Lemma posix_connect_law (o : PlainSocketPosix K) host port t o' :
  sock_ o < 0 -> connect o host port t = (o', true) ->
  posix_up o' /\ posix_written o' = [] /\ reachable o host port (posix_stream o').
Proof.
  intros Hf E. unfold connect in E.
  pose proof (getaddrinfo_law (kernel o) host (port_text port)) as Hg.
  destruct (sys_getaddrinfo (kernel o) host (port_text port)) as [k1 [res|]];
    destruct Hg as (Hw & Hd & Hres); [|done].
  pose proof (dial_spec k1 res t) as Hdial. destruct (dial k1 res t) as [k2 [fd|]]; cbn in E; injection E as <- Ek.
  - destruct Hdial as (_ & Hr & _ & p & es & Hp & Ho & He).
    destruct (posix_views k2 fd _ _ _ ltac:(lia) He) as (? & ? & ->). rewrite Hw in Ho.
    split; [done|]. split; [done|]. exists p. split; [|done].
    by apply (proj1 (Forall_forall _ res)); [apply Hres|].
  - apply Z.leb_le in Ek. lia.
Qed.

(** The plain socket keeps what the clients rely on. *)
Definition posix_laws (ms : Z) : @SocketLaws (PlainSocketPosix K) (plain_socket ms).
Proof.
  refine {| fresh o := sock_ o < 0; up := posix_up; written := posix_written; stream := posix_stream;
    peer := reachable |}.
  - intros o h p. exact (posix_connect_law o h p ms).
  - exact posix_send_law.
  - intros o cap. exact (posix_recv_law o cap 5000).
Defined.

End PosixLaws.

(** ** A simulated kernel

    Addresses are numbers; every name resolves to all of [sim_hosts].  Connections are
    never immediate, and an address without a server refuses.  A send takes at most a
    thousand bytes. *)

Record Sim := mkSim {
  sim_hosts : list (Z * option (list event));
  sim_fds : gmap Z (conn Z);
  sim_ctxs : gset Z;            (* TLS contexts and the descriptors of TLS connections *)
  sim_ssls : gmap Z Z }.

Definition sim_offer (hs : list (Z * option (list event))) (a : Z) : option (list event) :=
  p ← find (fun p => p.1 =? a) hs; p.2.

Definition sim_free (m : gmap Z (conn Z)) : Z :=
  default (-1) (find (fun fd => bool_decide (m !! fd = None)) (seqZ 3 1021)).

Definition sim_set (k : Sim) (m : gmap Z (conn Z)) : Sim := mkSim (sim_hosts k) m (sim_ctxs k) (sim_ssls k).
Definition sim_put (k : Sim) (fd : Z) (s : conn Z) : Sim := sim_set k (<[fd := s]> (sim_fds k)).

Definition sim_select (k : Sim) (fd : Z) (write : bool) : Sim * Z * bool :=
  match write, sim_fds k !! fd with
  | true, Some (Pending a) =>
      (sim_put k fd (match sim_offer (sim_hosts k) a with Some es => Open [] es | None => Refused end), 1, true)
  | false, Some (Open s (ETimeout :: es)) => (sim_put k fd (Open s es), 0, false)
  | _, _ => (k, 1, true)
  end.

Definition sim_send (k : Sim) (fd : Z) (d : list Z) : Sim * Z :=
  match sim_fds k !! fd with
  | Some (Open s es) =>
      let n := Nat.min 1000 (length d) in (sim_put k fd (Open (s ++ take n d) es), Z.of_nat n)
  | _ => (k, -1)
  end.

Definition sim_recv (k : Sim) (fd : Z) (cap : nat) : Sim * Z * list Z :=
  match sim_fds k !! fd with
  | Some (Open s es) => let '(r, bs, es) := recv_step es cap in (sim_put k fd (Open s es), r, bs)
  | _ => (k, -1, [])
  end.

#[export] Instance sim_sys : Sys Sim Z := {
  sys_getaddrinfo k _ _ := (k, Some (sim_hosts k).*1);
  sys_socket k _ := let fd := sim_free (sim_fds k) in (if fd <? 0 then k else sim_put k fd Idle, fd);
  sys_getfl _ _ := 2;
  sys_setfl k _ _ := (k, 0);
  sys_connect k fd a :=
    match sim_fds k !! fd with
    | Some Idle => (sim_put k fd (Pending a), -1, EINPROGRESS)
    | _ => (k, -1, 9)
    end;
  sys_select k fd w _ := sim_select k fd w;
  sys_so_error k fd := (k, match sim_fds k !! fd with Some Refused => 111 | _ => 0 end);
  sys_send := sim_send;
  sys_recv := sim_recv;
  sys_close k fd := sim_set k (delete fd (sim_fds k)) }.

Lemma sim_free_spec m : sim_free m = -1 \/ (3 <= sim_free m < 1024 /\ m !! sim_free m = None).
Proof.
  unfold sim_free. destruct (find _ _) as [fd|] eqn:E; [|by left]. right. cbn.
  apply find_some in E as [Hin%list_elem_of_In%elem_of_seqZ Hb%bool_decide_eq_true]. split; [lia|done].
Qed.

#[export] Instance sim_laws : SysLaws Sim Z.
Proof.
  refine {| World := list (Z * option (list event)); world := sim_hosts;
    resolves hs _ _ a := a ∈ hs.*1; offers hs a es := sim_offer hs a = Some es; descr := sim_fds; nofile := 1024 |}.
  - intros k h p. cbn. split; [done|]. split; [done|]. intros l [= <-]. by apply Forall_forall.
  - done.
  - intros k a. cbn -[Z.ltb]. destruct (sim_free_spec (sim_fds k)) as [->|[Hr Hn]]; [cbn; auto with lia|].
    destruct (Z.ltb_spec (sim_free (sim_fds k)) 0); [lia|]. cbn. split; [done|]. right. split; [lia|done].
  - done.
  - intros k fd a Hd. cbn. rewrite Hd. split; [done|]. by right; left.
  - intros k fd tv s Hd. cbn. unfold sim_select. rewrite Hd.
    destruct s as [|a| |]; try (split; [done|]; eexists; split; [symmetry; by apply insert_id|done]).
    cbn. split; [done|]. eexists. split; [done|]. cbn. destruct (sim_offer _ a) as [es|]; [right; by exists es|by left].
  - intros k fd s Hd. cbn. rewrite Hd. split; [done|]. split; [done|]. by intros ->.
  - intros k fd s es d Hd Hne. cbn [sys_send sim_sys world descr]. unfold sim_send. rewrite Hd. cbn [sim_put sim_set sim_hosts sim_fds]. split; [done|].
    destruct d as [|x d]; [done|]. cbn [length]. set (n := Nat.min 1000 (S (length d))).
    assert (0 < n <= 1000 /\ n <= S (length d))%nat as Hn by (subst n; lia). clearbody n.
    split; [unfold max_rw; lia|]. right.
    split; [lia|]. by rewrite Nat2Z.id.
  - intros k fd tv s es Hd. cbn. unfold sim_select. rewrite Hd. destruct es as [|[| |] es]; cbn; auto with lia.
  - intros k fd s es cap Hd Hh Hc. cbn. unfold sim_recv. rewrite Hd.
    destruct es as [|[bs| |] es]; cbn; try done. rewrite (proj2 (Z.ltb_ge _ _)) by lia. done.
  - done.
Defined.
◇ ◇ ◇ ◇ ◇
#### Work instruction:
Please print verbatim each line from the first line of the entries above to the line that contains "- destruct Hdial", inclusive, and nothing more.

#### Task answer:
Lemma posix_connect_law (o : PlainSocketPosix K) host port t o' :
  sock_ o < 0 -> connect o host port t = (o', true) ->
  posix_up o' /\ posix_written o' = [] /\ reachable o host port (posix_stream o').
Proof.
  intros Hf E. unfold connect in E.
  pose proof (getaddrinfo_law (kernel o) host (port_text port)) as Hg.
  destruct (sys_getaddrinfo (kernel o) host (port_text port)) as [k1 [res|]];
    destruct Hg as (Hw & Hd & Hres); [|done].
  pose proof (dial_spec k1 res t) as Hdial. destruct (dial k1 res t) as [k2 [fd|]]; cbn in E; injection E as <- Ek.
  - destruct Hdial as (_ & Hr & _ & p & es & Hp & Ho & He).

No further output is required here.